_EXERCISE_
Give again, exactly as written, each line of the material below starting at the line that contains "law_create_string e s" and ending at the line that contains "let '(r, e') := napi_create_uint32". Both ends count, and no other line does.

_DATA FOR THE TASK_
▼▼▼
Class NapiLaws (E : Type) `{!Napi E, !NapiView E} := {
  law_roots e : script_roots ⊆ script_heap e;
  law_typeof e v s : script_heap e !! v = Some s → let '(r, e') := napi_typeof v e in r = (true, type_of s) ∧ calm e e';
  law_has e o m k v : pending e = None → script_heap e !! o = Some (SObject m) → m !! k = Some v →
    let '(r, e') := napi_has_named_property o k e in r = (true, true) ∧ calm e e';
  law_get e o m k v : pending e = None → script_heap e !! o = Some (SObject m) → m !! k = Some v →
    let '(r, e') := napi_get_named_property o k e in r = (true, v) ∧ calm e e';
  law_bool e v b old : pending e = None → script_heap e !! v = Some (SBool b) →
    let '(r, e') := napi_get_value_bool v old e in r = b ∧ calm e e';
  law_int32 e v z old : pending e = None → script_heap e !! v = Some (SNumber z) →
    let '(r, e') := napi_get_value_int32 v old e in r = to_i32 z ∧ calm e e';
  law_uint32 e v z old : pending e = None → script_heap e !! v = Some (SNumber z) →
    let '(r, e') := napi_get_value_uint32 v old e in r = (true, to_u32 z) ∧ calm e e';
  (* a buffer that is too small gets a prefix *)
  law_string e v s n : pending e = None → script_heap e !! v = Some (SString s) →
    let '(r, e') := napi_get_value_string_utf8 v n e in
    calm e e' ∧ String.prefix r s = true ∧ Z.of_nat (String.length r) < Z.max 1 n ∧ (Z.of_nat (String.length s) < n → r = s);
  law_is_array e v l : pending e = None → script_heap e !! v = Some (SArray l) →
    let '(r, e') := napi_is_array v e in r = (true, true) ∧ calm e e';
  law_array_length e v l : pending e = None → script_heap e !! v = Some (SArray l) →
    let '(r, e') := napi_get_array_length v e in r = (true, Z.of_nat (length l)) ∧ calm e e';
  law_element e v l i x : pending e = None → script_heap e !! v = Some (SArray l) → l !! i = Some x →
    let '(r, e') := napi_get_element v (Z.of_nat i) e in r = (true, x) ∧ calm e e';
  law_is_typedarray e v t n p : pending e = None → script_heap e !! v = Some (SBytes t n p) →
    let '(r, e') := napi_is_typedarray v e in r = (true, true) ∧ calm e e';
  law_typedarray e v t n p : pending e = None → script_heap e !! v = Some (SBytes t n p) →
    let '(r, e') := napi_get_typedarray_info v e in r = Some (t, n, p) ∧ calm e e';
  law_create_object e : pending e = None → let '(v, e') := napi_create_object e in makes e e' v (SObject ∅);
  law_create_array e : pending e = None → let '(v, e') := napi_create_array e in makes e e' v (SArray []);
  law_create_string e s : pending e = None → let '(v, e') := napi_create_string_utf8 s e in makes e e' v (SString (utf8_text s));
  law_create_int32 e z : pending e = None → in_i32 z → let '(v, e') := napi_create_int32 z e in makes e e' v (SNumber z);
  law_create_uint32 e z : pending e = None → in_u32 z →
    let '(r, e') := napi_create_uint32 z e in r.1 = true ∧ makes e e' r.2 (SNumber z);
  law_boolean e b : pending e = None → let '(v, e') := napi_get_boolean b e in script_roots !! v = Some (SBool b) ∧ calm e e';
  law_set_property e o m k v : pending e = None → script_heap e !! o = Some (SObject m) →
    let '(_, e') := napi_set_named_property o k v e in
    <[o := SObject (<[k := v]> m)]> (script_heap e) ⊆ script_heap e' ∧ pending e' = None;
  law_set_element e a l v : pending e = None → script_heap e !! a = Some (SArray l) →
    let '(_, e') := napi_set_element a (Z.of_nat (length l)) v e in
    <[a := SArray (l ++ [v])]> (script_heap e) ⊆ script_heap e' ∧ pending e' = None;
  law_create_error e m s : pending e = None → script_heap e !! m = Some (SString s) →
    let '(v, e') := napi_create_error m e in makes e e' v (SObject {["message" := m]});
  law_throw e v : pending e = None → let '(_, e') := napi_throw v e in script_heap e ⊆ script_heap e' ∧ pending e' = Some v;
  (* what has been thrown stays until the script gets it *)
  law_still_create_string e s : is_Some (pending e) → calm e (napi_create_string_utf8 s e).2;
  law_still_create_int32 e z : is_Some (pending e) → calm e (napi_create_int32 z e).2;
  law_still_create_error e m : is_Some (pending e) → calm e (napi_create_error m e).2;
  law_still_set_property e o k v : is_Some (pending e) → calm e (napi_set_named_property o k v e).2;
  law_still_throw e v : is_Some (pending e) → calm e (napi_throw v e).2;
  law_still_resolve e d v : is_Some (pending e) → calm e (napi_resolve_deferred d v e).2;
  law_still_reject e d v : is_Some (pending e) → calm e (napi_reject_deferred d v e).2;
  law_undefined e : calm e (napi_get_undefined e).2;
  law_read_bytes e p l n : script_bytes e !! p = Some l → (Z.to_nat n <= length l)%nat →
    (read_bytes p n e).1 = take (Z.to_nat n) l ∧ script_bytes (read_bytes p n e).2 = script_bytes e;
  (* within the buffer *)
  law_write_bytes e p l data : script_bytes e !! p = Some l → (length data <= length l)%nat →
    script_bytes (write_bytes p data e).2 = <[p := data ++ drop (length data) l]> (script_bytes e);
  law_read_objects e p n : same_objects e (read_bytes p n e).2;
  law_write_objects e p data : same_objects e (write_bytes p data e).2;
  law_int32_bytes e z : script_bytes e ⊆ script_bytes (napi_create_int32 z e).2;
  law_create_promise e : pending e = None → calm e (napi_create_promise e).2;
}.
▲▲▲
▼▼▼
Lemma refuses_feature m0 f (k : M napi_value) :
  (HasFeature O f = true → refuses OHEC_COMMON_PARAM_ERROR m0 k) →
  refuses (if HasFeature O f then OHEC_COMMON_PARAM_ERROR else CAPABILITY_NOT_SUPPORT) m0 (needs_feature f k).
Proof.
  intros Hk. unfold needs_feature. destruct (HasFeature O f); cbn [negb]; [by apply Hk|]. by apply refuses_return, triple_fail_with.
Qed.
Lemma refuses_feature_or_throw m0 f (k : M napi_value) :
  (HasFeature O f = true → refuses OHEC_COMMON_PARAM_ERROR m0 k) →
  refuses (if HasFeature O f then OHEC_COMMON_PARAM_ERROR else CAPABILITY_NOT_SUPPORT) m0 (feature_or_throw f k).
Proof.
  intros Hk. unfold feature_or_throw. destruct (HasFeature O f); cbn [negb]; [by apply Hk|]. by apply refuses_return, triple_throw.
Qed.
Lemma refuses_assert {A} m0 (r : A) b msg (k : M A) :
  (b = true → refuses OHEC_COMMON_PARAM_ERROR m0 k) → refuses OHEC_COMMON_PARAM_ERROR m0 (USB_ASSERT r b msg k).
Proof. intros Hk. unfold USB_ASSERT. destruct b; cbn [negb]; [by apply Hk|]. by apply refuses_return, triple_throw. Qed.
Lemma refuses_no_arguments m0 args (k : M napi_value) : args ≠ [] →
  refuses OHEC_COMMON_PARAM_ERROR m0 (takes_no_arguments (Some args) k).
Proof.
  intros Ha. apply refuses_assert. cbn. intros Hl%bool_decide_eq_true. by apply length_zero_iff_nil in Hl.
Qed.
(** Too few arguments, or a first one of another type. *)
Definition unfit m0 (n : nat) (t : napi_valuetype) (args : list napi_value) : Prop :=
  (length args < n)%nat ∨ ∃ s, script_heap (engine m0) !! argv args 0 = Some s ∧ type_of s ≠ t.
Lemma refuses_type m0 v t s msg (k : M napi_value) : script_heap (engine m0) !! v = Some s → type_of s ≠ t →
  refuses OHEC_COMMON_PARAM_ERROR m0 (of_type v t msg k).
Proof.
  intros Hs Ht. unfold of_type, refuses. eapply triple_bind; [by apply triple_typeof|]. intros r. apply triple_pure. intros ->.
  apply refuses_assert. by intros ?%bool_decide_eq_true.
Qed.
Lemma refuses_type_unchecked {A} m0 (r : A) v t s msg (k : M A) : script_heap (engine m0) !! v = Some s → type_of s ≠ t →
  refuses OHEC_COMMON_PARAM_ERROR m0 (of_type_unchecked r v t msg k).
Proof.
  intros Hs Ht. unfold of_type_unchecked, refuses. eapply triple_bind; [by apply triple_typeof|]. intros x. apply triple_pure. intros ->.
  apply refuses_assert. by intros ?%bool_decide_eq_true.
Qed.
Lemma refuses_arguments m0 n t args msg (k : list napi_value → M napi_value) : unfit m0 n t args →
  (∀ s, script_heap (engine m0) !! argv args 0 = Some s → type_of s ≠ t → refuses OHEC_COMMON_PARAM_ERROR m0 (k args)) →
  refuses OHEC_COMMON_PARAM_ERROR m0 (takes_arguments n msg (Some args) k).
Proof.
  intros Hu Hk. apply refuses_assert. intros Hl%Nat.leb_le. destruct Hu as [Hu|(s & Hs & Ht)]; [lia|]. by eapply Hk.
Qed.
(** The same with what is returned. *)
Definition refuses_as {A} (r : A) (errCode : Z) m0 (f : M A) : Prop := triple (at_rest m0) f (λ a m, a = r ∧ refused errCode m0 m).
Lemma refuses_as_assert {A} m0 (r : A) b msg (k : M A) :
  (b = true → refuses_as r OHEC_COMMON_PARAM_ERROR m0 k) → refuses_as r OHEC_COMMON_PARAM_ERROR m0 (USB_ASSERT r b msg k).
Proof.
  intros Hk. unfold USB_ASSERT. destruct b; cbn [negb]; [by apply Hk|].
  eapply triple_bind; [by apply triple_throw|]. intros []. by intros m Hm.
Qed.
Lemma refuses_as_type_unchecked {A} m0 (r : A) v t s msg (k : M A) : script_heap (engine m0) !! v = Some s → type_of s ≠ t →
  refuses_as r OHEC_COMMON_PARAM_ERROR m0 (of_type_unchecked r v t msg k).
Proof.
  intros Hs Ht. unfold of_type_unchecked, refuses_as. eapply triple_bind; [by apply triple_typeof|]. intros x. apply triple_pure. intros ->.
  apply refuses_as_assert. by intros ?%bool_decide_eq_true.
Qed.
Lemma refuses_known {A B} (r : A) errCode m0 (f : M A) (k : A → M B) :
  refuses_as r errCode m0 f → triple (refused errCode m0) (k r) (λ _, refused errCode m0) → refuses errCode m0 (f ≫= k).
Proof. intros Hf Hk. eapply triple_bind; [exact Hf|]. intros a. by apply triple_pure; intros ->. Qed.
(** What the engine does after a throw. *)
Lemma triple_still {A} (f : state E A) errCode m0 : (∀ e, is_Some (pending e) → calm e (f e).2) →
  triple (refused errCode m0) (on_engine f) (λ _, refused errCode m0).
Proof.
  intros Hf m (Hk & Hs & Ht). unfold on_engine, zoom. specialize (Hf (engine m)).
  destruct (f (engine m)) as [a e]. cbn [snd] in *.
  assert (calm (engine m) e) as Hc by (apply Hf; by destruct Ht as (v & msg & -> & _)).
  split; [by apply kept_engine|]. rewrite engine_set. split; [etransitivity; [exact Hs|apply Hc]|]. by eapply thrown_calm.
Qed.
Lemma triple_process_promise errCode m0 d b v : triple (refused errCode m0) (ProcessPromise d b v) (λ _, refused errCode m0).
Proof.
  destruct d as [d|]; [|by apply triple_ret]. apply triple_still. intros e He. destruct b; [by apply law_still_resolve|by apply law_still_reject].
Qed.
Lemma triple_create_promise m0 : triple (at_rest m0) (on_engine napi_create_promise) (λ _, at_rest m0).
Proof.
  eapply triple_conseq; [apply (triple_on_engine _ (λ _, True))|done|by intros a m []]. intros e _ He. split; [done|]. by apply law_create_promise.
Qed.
▲▲▲
_EXERCISE ANSWER_
  law_create_string e s : pending e = None → let '(v, e') := napi_create_string_utf8 s e in makes e e' v (SString (utf8_text s));
  law_create_int32 e z : pending e = None → in_i32 z → let '(v, e') := napi_create_int32 z e in makes e e' v (SNumber z);
  law_create_uint32 e z : pending e = None → in_u32 z →
    let '(r, e') := napi_create_uint32 z e in r.1 = true ∧ makes e e' r.2 (SNumber z);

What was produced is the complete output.